## Excerpted records

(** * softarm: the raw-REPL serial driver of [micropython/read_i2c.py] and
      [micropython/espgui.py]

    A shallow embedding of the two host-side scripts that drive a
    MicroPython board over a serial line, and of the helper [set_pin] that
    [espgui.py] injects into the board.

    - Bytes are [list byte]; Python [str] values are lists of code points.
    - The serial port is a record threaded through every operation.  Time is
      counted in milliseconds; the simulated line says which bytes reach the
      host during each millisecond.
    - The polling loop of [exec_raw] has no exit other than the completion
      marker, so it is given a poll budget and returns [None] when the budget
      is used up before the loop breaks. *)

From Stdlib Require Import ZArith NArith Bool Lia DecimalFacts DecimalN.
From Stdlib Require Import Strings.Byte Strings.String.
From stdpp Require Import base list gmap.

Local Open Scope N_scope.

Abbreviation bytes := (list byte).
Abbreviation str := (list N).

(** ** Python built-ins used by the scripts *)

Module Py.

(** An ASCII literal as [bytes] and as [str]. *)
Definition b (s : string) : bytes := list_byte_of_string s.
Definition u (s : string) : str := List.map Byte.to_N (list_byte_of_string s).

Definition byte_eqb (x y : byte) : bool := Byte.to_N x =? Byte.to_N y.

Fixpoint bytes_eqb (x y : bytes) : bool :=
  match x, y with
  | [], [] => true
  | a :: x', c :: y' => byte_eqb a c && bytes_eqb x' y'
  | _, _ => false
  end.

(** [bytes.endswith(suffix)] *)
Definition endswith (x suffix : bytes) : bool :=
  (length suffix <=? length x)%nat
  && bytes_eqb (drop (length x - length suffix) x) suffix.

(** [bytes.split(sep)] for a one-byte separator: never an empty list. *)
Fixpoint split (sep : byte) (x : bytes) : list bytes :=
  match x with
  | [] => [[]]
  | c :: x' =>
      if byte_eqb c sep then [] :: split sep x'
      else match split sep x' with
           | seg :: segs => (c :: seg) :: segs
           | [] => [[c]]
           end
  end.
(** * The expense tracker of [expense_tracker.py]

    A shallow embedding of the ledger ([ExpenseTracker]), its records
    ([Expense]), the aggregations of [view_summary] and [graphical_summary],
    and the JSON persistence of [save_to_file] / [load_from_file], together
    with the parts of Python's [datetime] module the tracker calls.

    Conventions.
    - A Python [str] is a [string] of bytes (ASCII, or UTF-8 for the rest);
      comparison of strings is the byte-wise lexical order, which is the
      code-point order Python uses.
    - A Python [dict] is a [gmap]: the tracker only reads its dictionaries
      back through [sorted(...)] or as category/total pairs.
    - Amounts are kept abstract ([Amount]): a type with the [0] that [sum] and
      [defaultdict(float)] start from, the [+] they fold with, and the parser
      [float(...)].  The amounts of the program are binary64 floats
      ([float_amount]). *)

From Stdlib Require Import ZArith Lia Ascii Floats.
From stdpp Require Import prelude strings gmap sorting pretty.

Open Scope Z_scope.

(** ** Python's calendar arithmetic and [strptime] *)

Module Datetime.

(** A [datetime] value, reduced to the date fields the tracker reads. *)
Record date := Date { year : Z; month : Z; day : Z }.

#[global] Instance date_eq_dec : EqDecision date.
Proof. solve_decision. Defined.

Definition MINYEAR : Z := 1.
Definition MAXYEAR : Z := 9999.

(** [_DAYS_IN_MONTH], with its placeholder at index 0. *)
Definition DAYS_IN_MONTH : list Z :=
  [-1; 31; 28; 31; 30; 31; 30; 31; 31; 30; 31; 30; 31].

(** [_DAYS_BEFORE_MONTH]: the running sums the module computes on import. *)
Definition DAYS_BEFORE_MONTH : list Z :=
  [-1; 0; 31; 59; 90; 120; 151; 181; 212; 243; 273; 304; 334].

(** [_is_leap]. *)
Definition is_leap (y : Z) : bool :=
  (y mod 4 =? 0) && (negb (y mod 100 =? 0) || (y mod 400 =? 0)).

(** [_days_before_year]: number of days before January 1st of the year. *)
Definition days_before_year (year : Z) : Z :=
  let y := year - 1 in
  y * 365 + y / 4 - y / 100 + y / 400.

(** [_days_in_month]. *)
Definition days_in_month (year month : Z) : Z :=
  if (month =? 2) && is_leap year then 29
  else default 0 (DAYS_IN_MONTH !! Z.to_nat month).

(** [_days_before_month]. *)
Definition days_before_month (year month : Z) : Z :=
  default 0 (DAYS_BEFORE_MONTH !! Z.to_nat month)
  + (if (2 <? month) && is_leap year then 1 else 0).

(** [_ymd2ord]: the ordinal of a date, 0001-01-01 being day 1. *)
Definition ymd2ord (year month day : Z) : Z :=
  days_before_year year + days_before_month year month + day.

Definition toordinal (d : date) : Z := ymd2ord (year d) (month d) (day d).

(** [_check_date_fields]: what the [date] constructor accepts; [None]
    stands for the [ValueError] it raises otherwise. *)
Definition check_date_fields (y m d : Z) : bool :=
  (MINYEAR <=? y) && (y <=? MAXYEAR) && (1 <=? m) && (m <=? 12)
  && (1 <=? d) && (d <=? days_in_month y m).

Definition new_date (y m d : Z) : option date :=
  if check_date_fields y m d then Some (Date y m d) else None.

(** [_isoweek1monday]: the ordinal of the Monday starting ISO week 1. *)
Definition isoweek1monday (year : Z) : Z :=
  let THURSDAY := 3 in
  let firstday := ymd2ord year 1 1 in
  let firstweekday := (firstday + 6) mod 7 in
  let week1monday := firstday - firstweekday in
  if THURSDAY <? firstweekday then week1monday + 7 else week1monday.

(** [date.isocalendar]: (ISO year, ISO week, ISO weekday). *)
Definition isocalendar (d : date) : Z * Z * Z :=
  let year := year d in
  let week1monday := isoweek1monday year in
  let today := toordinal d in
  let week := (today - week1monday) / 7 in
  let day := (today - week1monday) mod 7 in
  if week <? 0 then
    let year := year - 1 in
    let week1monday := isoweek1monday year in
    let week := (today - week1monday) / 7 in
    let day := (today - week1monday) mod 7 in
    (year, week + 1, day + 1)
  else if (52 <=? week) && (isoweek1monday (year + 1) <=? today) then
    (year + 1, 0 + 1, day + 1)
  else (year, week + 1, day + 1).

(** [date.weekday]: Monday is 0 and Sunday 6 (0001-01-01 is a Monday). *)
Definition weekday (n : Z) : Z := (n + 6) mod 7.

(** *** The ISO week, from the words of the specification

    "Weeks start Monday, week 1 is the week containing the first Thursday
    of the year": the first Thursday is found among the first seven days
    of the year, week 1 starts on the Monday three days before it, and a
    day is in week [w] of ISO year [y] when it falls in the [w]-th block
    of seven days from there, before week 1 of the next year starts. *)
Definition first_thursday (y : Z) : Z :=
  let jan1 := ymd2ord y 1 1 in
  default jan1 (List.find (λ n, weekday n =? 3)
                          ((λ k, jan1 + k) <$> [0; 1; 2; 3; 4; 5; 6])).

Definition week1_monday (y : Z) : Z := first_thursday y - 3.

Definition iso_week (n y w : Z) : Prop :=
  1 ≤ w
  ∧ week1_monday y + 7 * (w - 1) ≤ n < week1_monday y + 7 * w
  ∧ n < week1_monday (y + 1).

## What to produce
Begin with the line that contains "week1_monday y + 7 * w". Repeat it and every line after it through the end of the listing, exactly, and print nothing more.

## Exercise response
  ∧ week1_monday y + 7 * (w - 1) ≤ n < week1_monday y + 7 * w
  ∧ n < week1_monday (y + 1).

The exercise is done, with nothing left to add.